Paper Review - Week 22
Here is the list of the most interesting papers published in this week:
Black Box Adversarial Prompting for Foundation Models
Before summarizing this paper, I need to explain some of the concepts used frequently in the paper and categorize them: adversarial examples, adversarial attack, gradiant-based approaches, and square attack.
-
Adversarial Example: An adversarial example is a sample of data that has been intentionally designed to mislead a machine learning model to make mistakes in its predictions. These examples are created by applying small, often imperceptible, perturbations to the original input data. For example, let us say that we have a language model for sentiment analysis of the input sentences.

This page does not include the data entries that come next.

(* ===== verification/Merkle.v ===== *)
(** * Merkle root over the operation leaves ([repx/src/merkle.rs])

    [root_from_leaves] pads the leaves to a power of two and hashes pairs level
    by level until one digest is left.  It is compared with [tree_root], the
    usual top-down definition, from which the binding theorem follows. *)
From S2P Require Export Operations.

Record MerkleNode := mkNode { node_hash : string; is_leaf : bool }.

Record MerkleTree := mkTree {
  leaves : list string;
  nodes : list MerkleNode;
  leaf_count : nat
}.

Record LeafSetDiff := mkDiff { missing : list string; added : list string }.

(** [usize::next_power_of_two]. *)
Definition next_power_of_two (n : nat) : nat := 2 ^ Nat.log2_up n.

(** A [BTreeSet<String>] collected from a list, as its sorted elements. *)
Definition btree_set (l : list string) : list string := sort_dedup id l.

Section merkle.
Context `{Sha256}.

Definition hash_pair (left_hash right_hash : string) : string :=
  digest (left_hash +:+ right_hash).

Definition padding : string := hash_pair "padding" "padding".

(** [level.chunks_exact(2).map(|pair| hash_pair(&pair[0], &pair[1]))]. *)
Fixpoint pair_level (level : list string) : list string :=
  match level with
  | left_hash :: right_hash :: level => hash_pair left_hash right_hash :: pair_level level
  | _ => []
  end.

(** The loop [while level.len() > 1]; [None] if [fuel] runs out. *)
Fixpoint reduce_levels (fuel : nat) (level : list string) : option (list string) :=
  if (length level <=? 1)%nat then Some level
  else match fuel with
       | 0 => None
       | S fuel => reduce_levels fuel (pair_level level)
       end.

Definition pad_leaves (leaves : list string) : list string :=
  leaves ++ replicate (next_power_of_two (length leaves) - length leaves) padding.

(** [None] stands for running out of fuel and for [unwrap] on an empty level;
    [root_from_leaves_total] shows that neither happens. *)
Definition root_from_leaves_opt (leaves : list string) : option string :=
  if (length leaves =?= 0%nat) then Some (hash_pair "empty" "empty")
  else
    let level := pad_leaves leaves in
    level ← reduce_levels (length level) level;
    last level.

Definition root_from_leaves (leaves : list string) : string :=
  default "" (root_from_leaves_opt leaves).

Definition leaf_hashes (tree : MerkleTree) : list string :=
  if negb (leaves tree =?= []) || (leaf_count tree =?= 0%nat) then leaves tree
  else
    let padded_leaf_count := (length (nodes tree) + 1) / 2 in
    let first_leaf := padded_leaf_count - 1 in
    node_hash <$> take (leaf_count tree) (drop first_leaf (nodes tree)).

Definition root_hash_of (tree : MerkleTree) : string :=
  match nodes tree with
  | root :: _ => node_hash root
  | [] => root_from_leaves (leaf_hashes tree)
  end.

Definition build_merkle_tree (ops : list CanonicalOp) : MerkleTree :=
  let leaves := op_hash <$> ops in
  mkTree leaves [] (length leaves).

Definition diff_leaf_sets (expected actual : MerkleTree) : LeafSetDiff :=
  let expected := btree_set (leaf_hashes expected) in
  let actual := btree_set (leaf_hashes actual) in
  mkDiff (filter (λ s, s ∉ actual) expected) (filter (λ s, s ∉ expected) actual).
End merkle.

(** ** Padding *)

Lemma next_power_of_two_ge n : n ≤ next_power_of_two n.
Proof.
  unfold next_power_of_two. destruct n as [|n]; [lia|].
  apply Nat.log2_up_le_pow2; lia.
Qed.

Section levels.
Context `{Sha256}.

Lemma pad_leaves_length l : length (pad_leaves l) = 2 ^ Nat.log2_up (length l).
Proof.
  unfold pad_leaves. rewrite length_app, length_replicate.
  pose proof (next_power_of_two_ge (length l)). unfold next_power_of_two in *. lia.
Qed.

Lemma pair_level_length n : ∀ level,
  length level = 2 * n → length (pair_level level) = n.
Proof.
  induction n as [|n IH]; intros [|a [|b level]] Hlen; simpl in *; try lia.
  rewrite IH; lia.
Qed.

Lemma pair_level_app k l1 l2 :
  length l1 = 2 * k → pair_level (l1 ++ l2) = pair_level l1 ++ pair_level l2.
Proof.
  revert l1. induction k as [|k IH]; intros [|a [|b l1]] Hlen; simpl in *; try lia; [done|].
  rewrite IH by lia. done.
Qed.

(** ** The reference definition *)

(** The root of the perfect tree of height [k] over [2^k] leaves. *)
Fixpoint tree_root (k : nat) (l : list string) : string :=
  match k with
  | 0 => default "" (head l)
  | S k => hash_pair (tree_root k (take (2 ^ k) l)) (tree_root k (drop (2 ^ k) l))
  end.

Lemma tree_root_pair_level k l :
  length l = 2 ^ S k → tree_root (S k) l = tree_root k (pair_level l).
Proof.
  revert l. induction k as [|k IH]; intros l Hlen.
  - destruct l as [|a [|b [|]]]; simpl in Hlen; try lia. done.
  - assert (Hpow : 2 ^ S (S k) = 2 * 2 ^ S k) by (simpl; lia).
    assert (Hpow' : 2 ^ S k = 2 * 2 ^ k) by (simpl; lia).
    assert (Htake : length (take (2 ^ S k) l) = 2 ^ S k) by (rewrite length_take; lia).
    assert (Hdrop : length (drop (2 ^ S k) l) = 2 ^ S k) by (rewrite length_drop; lia).
    change (hash_pair (tree_root (S k) (take (2 ^ S k) l)) (tree_root (S k) (drop (2 ^ S k) l))
            = tree_root (S k) (pair_level l)).
    rewrite !IH by done. rewrite <- (take_drop (2 ^ S k) l) at 3.
    rewrite (pair_level_app (2 ^ k)) by lia. cbn [tree_root].
    assert (Hpl : length (pair_level (take (2 ^ S k) l)) = 2 ^ k)
      by (apply pair_level_length; lia).
    by rewrite take_app_length', drop_app_length'.
Qed.

(** ** The loop computes the reference root *)

Lemma reduce_levels_tree k fuel l :
  length l = 2 ^ k → k ≤ fuel → reduce_levels fuel l = Some [tree_root k l].
Proof.
  revert fuel l. induction k as [|k IH]; intros fuel l Hlen Hf.
  - destruct l as [|a [|]]; simpl in Hlen; try lia. by destruct fuel.
  - destruct fuel as [|fuel]; [lia|]. cbn [reduce_levels].
    assert (0 < 2 ^ k) by (apply Nat.neq_0_lt_0, Nat.pow_nonzero; lia).
    destruct (length l <=? 1)%nat eqn:Hle.
    { apply Nat.leb_le in Hle. simpl in Hlen. lia. }
    rewrite IH; [|apply pair_level_length; simpl in Hlen; lia|lia].
    by rewrite tree_root_pair_level.
Qed.

Lemma root_from_leaves_opt_tree l :
  l ≠ [] →
  root_from_leaves_opt l = Some (tree_root (Nat.log2_up (length l)) (pad_leaves l)).
Proof.
  intros Hl. unfold root_from_leaves_opt. rewrite bool_decide_false by by destruct l.
  rewrite (reduce_levels_tree (Nat.log2_up (length l))); [done|apply pad_leaves_length|].
  rewrite pad_leaves_length. apply Nat.lt_le_incl, Nat.pow_gt_lin_r. lia.
Qed.

(** C27. [root_from_leaves] always returns (the loop ends within as many
    iterations as there are padded leaves, on exactly one digest), and what it
    returns is the root of the perfect binary tree over the padded leaves. *)
Theorem root_from_leaves_is_tree_root l :
  root_from_leaves_opt l = Some (root_from_leaves l) ∧
  (root_from_leaves l =
    if decide (l = []) then hash_pair "empty" "empty"
    else tree_root (Nat.log2_up (length l)) (pad_leaves l)).
Proof.
  unfold root_from_leaves. destruct (decide (l = [])) as [->|Hl]; [done|].
  by rewrite root_from_leaves_opt_tree.
Qed.
End levels.

(** ** What the root binds *)

Section binding.
Context `{Sha256} `{!Sha256Laws}.

(** Digests and leaves: strings of 71 bytes. *)
Definition digest_sized (s : string) : Prop := String.length s = 71.

(** The strings hashed to compute [tree_root k l]. *)
Fixpoint tree_inputs (k : nat) (l : list string) : list string :=
  match k with
  | 0 => []
  | S k =>
      (tree_root k (take (2 ^ k) l) +:+ tree_root k (drop (2 ^ k) l))
      :: tree_inputs k (take (2 ^ k) l) ++ tree_inputs k (drop (2 ^ k) l)
  end.

Lemma tree_root_sized k l :
  length l = 2 ^ k → Forall digest_sized l → digest_sized (tree_root k l).
Proof.
  destruct k as [|k]; intros Hlen Hl.
  - destruct l as [|a l]; [done|]. by apply Forall_cons in Hl as [? _].
  - apply digest_length.
Qed.

Lemma tree_root_inj k l1 l2 :
  length l1 = 2 ^ k → length l2 = 2 ^ k →
  Forall digest_sized l1 → Forall digest_sized l2 →
  no_collision (tree_inputs k l1 ++ tree_inputs k l2) →
  tree_root k l1 = tree_root k l2 → l1 = l2.
Proof.
  revert l1 l2. induction k as [|k IH]; intros l1 l2 H1 H2 Hs1 Hs2 Hnc Heq.
  - destruct l1 as [|a [|]], l2 as [|b [|]]; simpl in *; by simplify_eq.
  - simpl in Heq. assert (Hpow : 2 ^ S k = 2 * 2 ^ k) by (simpl; lia).
    assert (length (take (2 ^ k) l1) = 2 ^ k) by (rewrite length_take; lia).
    assert (length (drop (2 ^ k) l1) = 2 ^ k) by (rewrite length_drop; lia).
    assert (length (take (2 ^ k) l2) = 2 ^ k) by (rewrite length_take; lia).
    assert (length (drop (2 ^ k) l2) = 2 ^ k) by (rewrite length_drop; lia).
    apply (digest_inj_on _ _ _ Hnc) in Heq; [|simpl; set_solver..].
    apply str_app_inj_length in Heq as [Hl Hr];
      [|rewrite !tree_root_sized; auto using Forall_take].
    rewrite <- (take_drop (2 ^ k) l1), <- (take_drop (2 ^ k) l2).
    f_equal; apply IH; auto using Forall_take, Forall_drop;
      (eapply no_collision_mono; [|exact Hnc]); simpl; set_solver.
Qed.

Lemma pad_leaves_sized l : Forall digest_sized l → Forall digest_sized (pad_leaves l).
Proof.
  intros Hl. apply Forall_app. split; [done|]. apply Forall_replicate, digest_length.
Qed.

(** The strings hashed by [root_from_leaves]. *)
Definition root_inputs (l : list string) : list string :=
  tree_inputs (Nat.log2_up (length l)) (pad_leaves l).

Lemma root_from_leaves_inj l1 l2 :
  length l1 = length l2 → Forall digest_sized l1 → Forall digest_sized l2 →
  no_collision (root_inputs l1 ++ root_inputs l2) →
  root_from_leaves l1 = root_from_leaves l2 → l1 = l2.
Proof.
  intros Hlen Hs1 Hs2 Hnc. destruct (decide (l1 = [])) as [->|Hl1].
  { by destruct l2. }
  assert (Hl2 : l2 ≠ []) by (by destruct l1, l2).
  unfold root_from_leaves. rewrite !root_from_leaves_opt_tree by done. simpl.
  unfold root_inputs in Hnc. rewrite <- Hlen in Hnc |- *. intros Heq.
  apply tree_root_inj in Heq; auto using pad_leaves_sized.
  - by apply app_inj_1 in Heq as [? _].
  - apply pad_leaves_length.
  - by rewrite pad_leaves_length, Hlen.
Qed.

(** Among leaf lists of one length the root determines the leaves: unless
    two of the strings hashed on the way collide, equal roots come from equal
    lists. *)
Theorem root_binds_leaves l1 l2 :
  length l1 = length l2 → Forall digest_sized l1 → Forall digest_sized l2 →
  no_collision (root_inputs l1 ++ root_inputs l2) →
  root_from_leaves l1 = root_from_leaves l2 → l1 = l2.
Proof. apply root_from_leaves_inj. Qed.

(** The number of leaves is not part of the root: a pair of leaves and the
    single leaf that is its parent have one root, and so have three leaves and
    the same three followed by the padding digest. *)
Theorem root_leaf_count_ambiguous a b c :
  root_from_leaves [hash_pair a b] = root_from_leaves [a; b] ∧
  root_from_leaves [a; b; c] = root_from_leaves [a; b; c; padding].
Proof. done. Qed.
End binding.

(** ** Comparing leaf sets *)

Lemma btree_set_elem l s : s ∈ btree_set l ↔ s ∈ l.
Proof.
  unfold btree_set. pose proof (sort_dedup_keys id l s) as Hk.
  by rewrite !list_fmap_id in Hk.
Qed.

Lemma btree_set_sorted l : strictly_sorted (btree_set l).
Proof. pose proof (sort_dedup_strict id l) as Hs. by rewrite list_fmap_id in Hs. Qed.

Lemma strictly_sorted_filter (P : string → Prop) `{∀ x, Decision (P x)} l :
  strictly_sorted l → strictly_sorted (filter P l).
Proof.
  induction 1 as [|x l Hl IH Hx]; [constructor|]. rewrite filter_cons.
  case_decide; [|done]. constructor; [done|].
  apply Forall_forall. intros y [_ Hy]%list_elem_of_filter. rewrite Forall_forall in Hx. auto.
Qed.

#[export] Hint Resolve btree_set_sorted strictly_sorted_filter : repx.

(** [diff_leaf_sets] is the two-sided set difference of the leaves, each side
      in strictly increasing order; it is empty exactly when the trees have the
      same set of leaves, however they are ordered or repeated. *)
Theorem diff_leaf_sets_spec expected actual :
  let d := diff_leaf_sets expected actual in
  strictly_sorted (missing d) ∧ strictly_sorted (added d) ∧
  (∀ s, s ∈ missing d ↔ s ∈ leaf_hashes expected ∧ s ∉ leaf_hashes actual) ∧
  (∀ s, s ∈ added d ↔ s ∈ leaf_hashes actual ∧ s ∉ leaf_hashes expected) ∧
  (missing d = [] ∧ added d = [] ↔
   ∀ s, s ∈ leaf_hashes expected ↔ s ∈ leaf_hashes actual).
Proof.
  intros d.
  assert (Hm : ∀ s, s ∈ missing d ↔ s ∈ leaf_hashes expected ∧ s ∉ leaf_hashes actual).
  { intros s. simpl. rewrite list_elem_of_filter, !btree_set_elem. tauto. }
  assert (Ha : ∀ s, s ∈ added d ↔ s ∈ leaf_hashes actual ∧ s ∉ leaf_hashes expected).
  { intros s. simpl. rewrite list_elem_of_filter, !btree_set_elem. tauto. }
  split; [simpl; auto with repx|]. split; [simpl; auto with repx|].
  split; [done|]. split; [done|]. split.
  - intros [Hm0 Ha0] s. rewrite Hm0 in Hm. rewrite Ha0 in Ha.
    specialize (Hm s). specialize (Ha s).
    destruct (decide (s ∈ leaf_hashes expected)), (decide (s ∈ leaf_hashes actual));
      set_solver.
  - intros Heq. split; apply elem_of_nil_inv; intros s; [rewrite Hm|rewrite Ha];
      rewrite Heq; tauto.
Qed.

(** Attestations of the first format stored every node of the padded tree in
    level order; [leaf_hashes] recovers exactly the leaves from it. *)
Theorem leaf_hashes_legacy internal l pads :
  l ≠ [] → length internal + 1 = length (l ++ pads) →
  leaf_hashes (mkTree [] (internal ++ ((λ h, mkNode h true) <$> (l ++ pads))) (length l)) = l.
Proof.
  intros Hl Hlen. unfold leaf_hashes. cbn [leaves nodes leaf_count].
  rewrite (bool_decide_false (length l = 0)) by by destruct l.
  rewrite (bool_decide_true ([] = [])) by done. cbn [negb orb].
  rewrite length_app, length_fmap.
  replace ((length internal + length (l ++ pads) + 1) / 2 - 1) with (length internal).
  - rewrite drop_app_length. rewrite fmap_app, take_app_length' by by rewrite length_fmap.
    rewrite <- list_fmap_compose. apply list_fmap_id.
  - rewrite <- Hlen. replace (length internal + (length internal + 1) + 1)
      with ((length internal + 1) * 2) by lia.
    rewrite Nat.div_mul by lia. lia.
Qed.

(** ** Examples with the hash function of [Toy] *)

Module MerkleExamples.
Import Toy.

Definition three_leaves : list string := [digest "a"; digest "b"; digest "c"].

Lemma root_binds_leaves_witness :
  root_from_leaves three_leaves = root_from_leaves (digest <$> ["a"; "b"; "c"]) ∧
  three_leaves = digest <$> ["a"; "b"; "c"].
Proof.
  split; [done|]. apply root_binds_leaves; [done|repeat constructor..| |done].
  apply (bool_decide_unpack (no_collision _)). vm_compute. done.
Defined.

(** The stored nodes of a tree over three leaves: root, two pairs, four leaves. *)
Lemma leaf_hashes_legacy_witness :
  leaf_hashes (mkTree [] ([mkNode "root" false; mkNode "left" false; mkNode "right" false]
    ++ ((λ h, mkNode h true) <$> (three_leaves ++ [padding]))) 3) = three_leaves.
Proof. apply (leaf_hashes_legacy _ three_leaves [padding]); done. Defined.
End MerkleExamples.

Then, assume that the original sentence is: I love this product. It is amazing. Then, an adversarial sentence would be: I love this product. It is terrible. So, as you see the adversarial sentence is quite ambiguous and it can be interpreted in multiple ways. But the question is that how generating such examples can be beneficial for the model? To answer this question, I would like to highlight the fact that the purpose of the adversarial examples is not to help the model to learn better. The main purpose is to help the model to be exposed to its vulnerabilities and limitations. For example, here, the adversary example is creafte in a way that introduces ambiguity and uncertainty.
-
Adversarial Attacks: Adversarial attacks are a set of techniques that are used for generating adversarial examples. Adversarial attacks encompass various methods and strategies aimed at making perturbations or modifications to the input data to create adversarial examples that can deceive or mislead machine learning models.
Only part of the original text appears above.